►
Definition DecodeHex (s : Scalar) (h : string) : Scalar * option error :=
  match hex.DecodeString h with
  | (_, Some err) => (s, Some (Errorf "" err))
  | (b, None) => Decode s b
  end.

Section Elements.

Context {provider : ed.PointProvider}.

(** [type Element struct { element ed.Point }] *)
Definition Element : Type := ed.Point.

(** [checkElement]: a nil interface panics; the type assertion to this
    package's [Element] pointer holds for every element of the model,
    which has this backend only. *)
Definition checkElement (element : option Element) : outcome Element :=
  match element with
  | None => Panic ErrParamNilPoint
  | Some ec => Return ec
  end.

Definition Base (e : Element) : Element := ed.NewGeneratorPoint.

Definition Identity (e : Element) : Element := ed.NewIdentityPoint.

Definition Element_Add (e : Element) (element : option Element)
  : outcome Element :=
  ec <- checkElement element ;;
  Return (ed.Point_Add e ec).

Definition Double (e : Element) : Element := ed.Point_Add e e.

Definition Negate (e : Element) : Element := ed.Point_Negate e.

Definition Element_Subtract (e : Element) (element : option Element)
  : outcome Element :=
  ec <- checkElement element ;;
  Return (ed.Point_Subtract e ec).

Definition Element_Multiply (e : Element) (scalar : option internal.Scalar)
  : outcome Element :=
  match scalar with
  | None => Return (Identity e)
  | Some _ => sc <- assert scalar ;; Return (ed.ScalarMult sc e)
  end.

Definition Element_Equal (e : Element) (element : option Element)
  : outcome Z :=
  ec <- checkElement element ;;
  Return (ed.Point_Equal e ec).

Definition IsIdentity (e : Element) : bool :=
  ed.Point_Equal e ed.NewIdentityPoint =? 1.

Definition Element_set (e element : Element) : Element := element.

Definition Element_Set (e : Element) (element : option Element)
  : outcome Element :=
  match element with
  | None => Return (Identity e)
  | Some ec => Return (Element_set e ec)
  end.

Definition Element_Encode (e : Element) : list byte := ed.Point_Bytes e.

Definition XCoordinate (e : Element) : list byte := ed.BytesMontgomery e.

(** [decodeElement] returns either a point and a nil error ([inl]) or a
    nil point and an error ([inr]). *)
Definition decodeElement (element : list byte) : ed.Point + error :=
  if Nat.eqb (length element) 0 then inr ErrParamInvalidPointEncoding
  else
    let e := ed.NewIdentityPoint in
    match ed.SetBytes e element with
    | (_, Some err) => inr (Errorf "" err)
    | (e, None) => inl e
    end.

Definition Element_Decode (e : Element) (data : list byte)
  : Element * option error :=
  match decodeElement data with
  | inr err => (e, Some err)
  | inl element =>
      (* superfluous identity check *)
      if ed.Point_Equal element ed.NewIdentityPoint =? 1 then
        (e, Some (Errorf "invalid edwards25519 encoding: " ErrIdentity))
      else (element, None)
  end.

End Elements.

End edwards25519.

(** ** Package [internal/ristretto]: the group constants and the scalars *)

Module ristretto.

Definition Identifier : byte := Byte.x01.

Definition inputLength : nat := 64.

Definition H2C : string := "ristretto255_XMD:SHA-512_R255MAP_RO_".

Definition canonicalEncodingLength : nat := 32.

Definition scMinusOne : list byte :=
  map byte.of_Z
    [236; 211; 245; 92; 26; 99; 18; 88; 214; 156; 247; 162; 222; 249; 222; 20;
     0; 0; 0; 0; 0; 0; 0; 0; 0; 0; 0; 0; 0; 0; 0; 16].

Definition orderBytes : list byte :=
  map byte.of_Z
    [237; 211; 245; 92; 26; 99; 18; 88; 214; 156; 247; 162; 222; 249; 222; 20;
     0; 0; 0; 0; 0; 0; 0; 0; 0; 0; 0; 0; 0; 0; 0; 16].

Definition Ciphersuite : string := H2C.

Definition ScalarLength : nat := canonicalEncodingLength.

Definition ElementLength : nat := canonicalEncodingLength.

(** [slices.Clone(orderBytes)] *)
Definition Order : list byte := orderBytes.

(** [type Scalar struct { scalar ristretto255.Scalar }] *)
Definition Scalar : Type := ristretto255.Scalar.

Definition scZero : Scalar := ristretto255.NewScalar.

Definition assert (scalar : option internal.Scalar) : outcome Scalar :=
  match scalar with
  | Some (Ristretto255 sc) => Return sc
  | _ => Panic ErrCastScalar
  end.

Definition set (s : Scalar) (scalar : ristretto255.Scalar) : Scalar :=
  ristretto255.Add scZero scalar.

Definition Zero (s : Scalar) : Scalar := ristretto255.Zero s.

Definition decodeScalar (s : Scalar) (scalar : list byte)
  : Scalar * option error :=
  if Nat.eqb (length scalar) 0 then (s, Some ErrParamNilScalar)
  else if negb (Nat.eqb (length scalar) canonicalEncodingLength) then
    (s, Some ErrParamScalarLength)
  else
    match ristretto255.Decode s scalar with
    | (s', Some err) => (s', Some (Errorf "" err))
    | (s', None) => (s', None)
    end.

Definition Decode (s : Scalar) (in_ : list byte) : Scalar * option error :=
  decodeScalar s in_.

(** [init] decodes the encoding of 1 into [scOne]. *)
Definition scOne : Scalar :=
  fst (Decode ristretto255.NewScalar (Byte.x01 :: repeat Byte.x00 31)).

Definition One (s : Scalar) : Scalar := set s scOne.

Definition MinusOne (s : Scalar) : Scalar := fst (decodeScalar s scMinusOne).

Definition IsZero (s : Scalar) : bool := ristretto255.Equal s scZero =? 1.

Definition Add (s : Scalar) (scalar : option internal.Scalar)
  : outcome Scalar :=
  match scalar with
  | None => Return s
  | Some _ => sc <- assert scalar ;; Return (ristretto255.Add s sc)
  end.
◄
YOUR GOAL. In the listing above, the lines from the one containing "err) => inr" through the one containing "Definition Ciphersuite : string := H2C." must be set down exactly, with no other lines.

WRITTEN RESPONSE.
    | (_, Some err) => inr (Errorf "" err)
    | (e, None) => inl e
    end.

Definition Element_Decode (e : Element) (data : list byte)
  : Element * option error :=
  match decodeElement data with
  | inr err => (e, Some err)
  | inl element =>
      (* superfluous identity check *)
      if ed.Point_Equal element ed.NewIdentityPoint =? 1 then
        (e, Some (Errorf "invalid edwards25519 encoding: " ErrIdentity))
      else (element, None)
  end.

End Elements.

End edwards25519.

(** ** Package [internal/ristretto]: the group constants and the scalars *)

Module ristretto.

Definition Identifier : byte := Byte.x01.

Definition inputLength : nat := 64.

Definition H2C : string := "ristretto255_XMD:SHA-512_R255MAP_RO_".

Definition canonicalEncodingLength : nat := 32.

Definition scMinusOne : list byte :=
  map byte.of_Z
    [236; 211; 245; 92; 26; 99; 18; 88; 214; 156; 247; 162; 222; 249; 222; 20;
     0; 0; 0; 0; 0; 0; 0; 0; 0; 0; 0; 0; 0; 0; 0; 16].

Definition orderBytes : list byte :=
  map byte.of_Z
    [237; 211; 245; 92; 26; 99; 18; 88; 214; 156; 247; 162; 222; 249; 222; 20;
     0; 0; 0; 0; 0; 0; 0; 0; 0; 0; 0; 0; 0; 0; 0; 16].

Definition Ciphersuite : string := H2C.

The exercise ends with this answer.